The present invention relates to a method for predicting a power curve for a wind turbine, especially to a method for obtaining a power curve adapted for high altitude operation of a wind turbine. Furthermore, the present invention is directed to a control strategy utilizing such power curve and to a wind turbine in which such control strategy is implemented.
Wind turbines capture kinetic energy from the wind and convert it into electrical power. Since wind turbines can be designed as stand-alone or island solutions, they are especially suited to supply electric power to remote areas. For example, such areas may be located in mountainous regions or elevated plains, i.e. at high altitude. Due to their elevated location, wind turbines installed at those sites encounter a lower air density compared to sea level. The lower air density causes significant deviations from the “normal” operation at sea level. In particular, the power curve of the wind turbines is different for operation in high altitude.

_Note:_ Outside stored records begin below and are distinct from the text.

(** * The I2S module of the EVL audio driver (bcm2835-i2s-elk.c)

    A shallow embedding of the driver's register choreography and of its
    cyclic DMA protocol.  The peripheral and the DMA engine are the
    environment: every value the driver reads from a register and every
    result a DMA-engine call returns is drawn from an oracle, and every
    access the driver makes is appended to a trace.  The driver is
    deterministic in those answers, so a statement proved for all oracles
    holds for every behaviour of the hardware. *)

From Stdlib Require Import ZArith List String Bool Lia.
Import ListNotations.
Local Open Scope Z_scope.

(** ** Fixed-width integers *)

Module Int.

Definition wrap (bits z : Z) : Z := z mod 2 ^ bits.

(** uint32_t *)
Definition u32 (z : Z) : Z := z mod 2 ^ 32.

(** int32_t (int), two's complement *)
Definition s32 (z : Z) : Z := (z + 2 ^ 31) mod 2 ^ 32 - 2 ^ 31.

(** [~x] on a uint32_t *)
Definition not32 (z : Z) : Z := u32 (Z.lnot z).

End Int.
Import Int.

(** ** Declarations the source takes from its headers *)

(** The registers of the PCM/I2S block, by the names the source uses
    (BCM2835_I2S_<name>_REG). *)
Inductive i2s_reg : Type :=
| CS_A | FIFO_A | MODE_A | RXC_A | TXC_A | DREQ_A | INTEN_A | INTSTC_A | GRAY.

Definition reg_eqb (a b : i2s_reg) : bool :=
  match a, b with
  | CS_A, CS_A | FIFO_A, FIFO_A | MODE_A, MODE_A | RXC_A, RXC_A
  | TXC_A, TXC_A | DREQ_A, DREQ_A | INTEN_A, INTEN_A
  | INTSTC_A, INTSTC_A | GRAY, GRAY => true
  | _, _ => false
  end.

(** The bit masks, field macros and board constants of bcm2835-i2s-elk.h,
    elk-pi-config.h and hifi-berry-config.h.  These headers are not among
    the sources, so their values are a parameter of the whole development. *)
Class i2s_header : Type := {
  (* control and status register *)
  BCM2835_I2S_STBY : Z;
  BCM2835_I2S_SYNC : Z;
  BCM2835_I2S_RXD : Z;
  BCM2835_I2S_DMAEN : Z;
  BCM2835_I2S_RXTHR : Z -> Z;
  BCM2835_I2S_TXTHR : Z -> Z;
  BCM2835_I2S_RXCLR : Z;
  BCM2835_I2S_TXCLR : Z;
  BCM2835_I2S_TXON : Z;
  BCM2835_I2S_RXON : Z;
  BCM2835_I2S_EN : Z;
  (* mode register *)
  BCM2835_I2S_CLKDIS : Z;
  BCM2835_I2S_CLKM : Z;
  BCM2835_I2S_CLKI : Z;
  BCM2835_I2S_FSM : Z;
  BCM2835_I2S_FSI : Z;
  BCM2835_I2S_FLEN : Z -> Z;
  BCM2835_I2S_FSLEN : Z -> Z;
  (* channel format registers *)
  BCM2835_I2S_CHWEX : Z;
  BCM2835_I2S_CHEN : Z;
  BCM2835_I2S_CHWID : Z -> Z;
  BCM2835_I2S_CH1 : Z -> Z;
  BCM2835_I2S_CH2 : Z -> Z;
  BCM2835_I2S_CH1_POS : Z -> Z;
  BCM2835_I2S_CH2_POS : Z -> Z;
  (* DMA request register *)
  BCM2835_I2S_TX_PANIC : Z -> Z;
  BCM2835_I2S_RX_PANIC : Z -> Z;
  BCM2835_I2S_TX : Z -> Z;
  BCM2835_I2S_RX : Z -> Z;
  BCM2835_DMA_TX_PANIC_THR : Z;
  BCM2835_DMA_RX_PANIC_THR : Z;
  BCM2835_DMA_THR_TX : Z;
  BCM2835_DMA_THR_RX : Z;
  (* interrupt enable register *)
  BCM2835_I2S_INT_TXERR : Z;
  BCM2835_I2S_INT_RXERR : Z;
  (* commands and board constants *)
  BCM2835_I2S_START_CMD : Z;
  HIFI_BERRY_SAMPLING_RATE : Z;
  BCM2835_I2S_CVGATES_SUPPORT : bool;
  CVGATE_OUTS_LIST : list Z;
  CVGATE_INS_LIST : list Z;
  (* widths of size_t / pointers / dma_addr_t on the target *)
  word_bits : Z
}.

Definition BCM2835_PCM_WORD_LEN : Z := 32.
Definition BCM2835_PCM_SLOTS : Z := 2.

(** errno values of the kernel *)
Definition EIO : Z := 5.
Definition ENOMEM : Z := 12.
Definition EBUSY : Z := 16.
Definition ENODEV : Z := 19.
Definition EINVAL : Z := 22.

(** ** The DMA engine as the driver sees it *)

(** audio_dev->dma_tx and audio_dev->dma_rx *)
Inductive dma_chan : Type := DMA_TX | DMA_RX.

Inductive dma_transfer_direction : Type :=
| DMA_MEM_TO_MEM | DMA_MEM_TO_DEV | DMA_DEV_TO_MEM | DMA_DEV_TO_DEV
| DMA_TRANS_NONE.

Inductive dma_status : Type :=
| DMA_COMPLETE | DMA_IN_PROGRESS | DMA_PAUSED | DMA_ERROR.

Record dma_slave_config : Type := {
  cfg_direction : dma_transfer_direction;
  cfg_src_addr : Z; cfg_dst_addr : Z;
  cfg_src_addr_width : Z; cfg_dst_addr_width : Z;
  cfg_src_maxburst : Z; cfg_dst_maxburst : Z
}.

(** A descriptor handed out by dmaengine_prep_dma_cyclic; the driver only
    touches its callback fields. *)
Record dma_async_tx_descriptor : Type := {
  desc_chan : dma_chan;
  callback : bool;        (* callback == bcm2835_i2s_dma_callback *)
  callback_param : bool   (* callback_param == audio_dev *)
}.

(** ** Traces *)

Inductive event : Type :=
| Readl (r : i2s_reg) (v : Z)
| Writel (r : i2s_reg) (v : Z)
| Wmb
| Printk (msg : string) (args : list Z)
| SlaveConfig (c : dma_chan) (cfg : dma_slave_config) (ret : Z)
| PrepDmaCyclic (c : dma_chan) (buf_addr buf_len period_len : Z)
                (dir : dma_transfer_direction) (got : bool)
| Submit (c : dma_chan) (cookie : Z)
| IssuePending (c : dma_chan)
| TerminateAsync (c : dma_chan) (ret : Z)
| Synchronize (c : dma_chan)
| TxStatus (c : dma_chan) (st : dma_status)
| EvlRaiseFlag
| ClkSetRate (rate ret : Z)
| ClkPrepareEnable
| GpioSetValue (pin val : Z)
| GpioGetValue (pin val : Z)
| Store32 (addr val : Z)
| Load32 (addr val : Z).

(** The newest event is the head of the list.  [Printk] stands for printk,
    dev_err and dev_warn alike; it carries the format string without its
    trailing newline (and without the blanks a line continuation leaves
    inside the message of bcm2835_i2s_exit) and the integer arguments. *)
Definition history : Type := list event.

(** ** The environment: what hardware and kernel answer *)

Record env : Type := {
  (** the value the k-th read of a register returns *)
  feed : i2s_reg -> nat -> Z;
  dmaengine_slave_config : history -> dma_chan -> Z;
  dmaengine_prep_dma_cyclic : history -> dma_chan -> bool;
  dmaengine_submit : history -> dma_chan -> Z;
  dmaengine_terminate_async : history -> dma_chan -> Z;
  dmaengine_tx_status : history -> dma_chan -> dma_status * (Z * Z);
  clk_set_rate : history -> Z -> Z;
  gpio_get_value : history -> Z -> Z;
  mem_load : history -> Z -> Z
}.

(** ** Driver state *)

Record audio_evl_buffers : Type := {
  cv_gate_out : Z;
  cv_gate_in : Z;
  tx_buf : Z;
  rx_buf : Z;
  buffer_len : Z;
  period_len : Z;
  tx_phys_addr : Z;
  rx_phys_addr : Z
}.

Record audio_evl_dev : Type := {
  audio_hat : string;
  fifo_dma_addr : Z;
  addr_width : Z;
  dma_burst_size : Z;
  tx_desc : option dma_async_tx_descriptor;
  rx_desc : option dma_async_tx_descriptor;
  dma_tx_cookie : Z;
  dma_rx_cookie : Z;
  kinterrupts : Z;
  buffer_idx : Z;
  cv_gate_enabled : bool;
  clk_rate : Z;
  buffer : audio_evl_buffers
}.

Record world : Type := {
  dev : audio_evl_dev;
  (** how often each register has been read *)
  nreads : i2s_reg -> nat;
  (** the value last written to each register *)
  latched : i2s_reg -> Z;
  trace : history
}.

Definition set_dev (f : audio_evl_dev -> audio_evl_dev) (w : world) : world :=
  {| dev := f (dev w); nreads := nreads w; latched := latched w;
     trace := trace w |}.

Definition emit (e : event) (w : world) : world :=
  {| dev := dev w; nreads := nreads w; latched := latched w;
     trace := e :: trace w |}.

(** ** A state monad with faults and fuel *)

Inductive fault : Type :=
| OutOfBounds (index size : Z)   (* a store past the end of a local array *)
| NullDescriptor (c : dma_chan). (* a NULL descriptor dereferenced *)

Inductive outcome (A : Type) : Type :=
| Ok (a : A) (w : world)
| Fault (f : fault) (w : world)
| OutOfFuel (w : world).
Arguments Ok {A} a w.
Arguments Fault {A} f w.
Arguments OutOfFuel {A} w.

Definition M (A : Type) : Type := world -> outcome A.

Definition ret {A} (a : A) : M A := fun w => Ok a w.

Definition bind {A B} (m : M A) (k : A -> M B) : M B :=
  fun w => match m w with
           | Ok a w' => k a w'
           | Fault f w' => Fault f w'
           | OutOfFuel w' => OutOfFuel w'
           end.

Notation "x <- m ;; k" := (bind m (fun x => k))
  (at level 61, m at next level, right associativity).
Notation "m ;;; k" := (bind m (fun _ => k))
  (at level 61, right associativity).

Definition get : M world := fun w => Ok w w.
Definition modify (f : world -> world) : M unit := fun w => Ok tt (f w).
Definition log (e : event) : M unit := modify (emit e).
Definition raise {A} (f : fault) : M A := fun w => Fault f w.
Definition out_of_fuel {A} : M A := fun w => OutOfFuel w.
Definition update_dev (f : audio_evl_dev -> audio_evl_dev) : M unit :=
  modify (set_dev f).

Definition final_world {A} (o : outcome A) : world :=
  match o with Ok _ w | Fault _ w | OutOfFuel w => w end.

Since the power curve is used to predict the annual power output of the turbines, the power curve deviation may adversely affect the quality of power output predictions. Also, the power curve is used as a basis for the control strategy implemented in the turbine controller. Accordingly, turbine control will not be optimal if the implemented power curve does not correctly reflect the actual behavior of the turbine.
For the above reasons, a power curve correction for high altitudes was developed which is known to those skilled in the art as the IEC 61400-12 standard for air density normalization. The IEC standard describes a method how the sea level power curve of a pitch-regulated wind turbine can be corrected for lower air density at high-altitude sites. However, it turned out overtime that still the power curves corrected according to standard IEC 61400-12, edition 1998, do not correctly reflect the turbine behavior and, typically, overrate the power production in the partial load operation range of the wind turbine.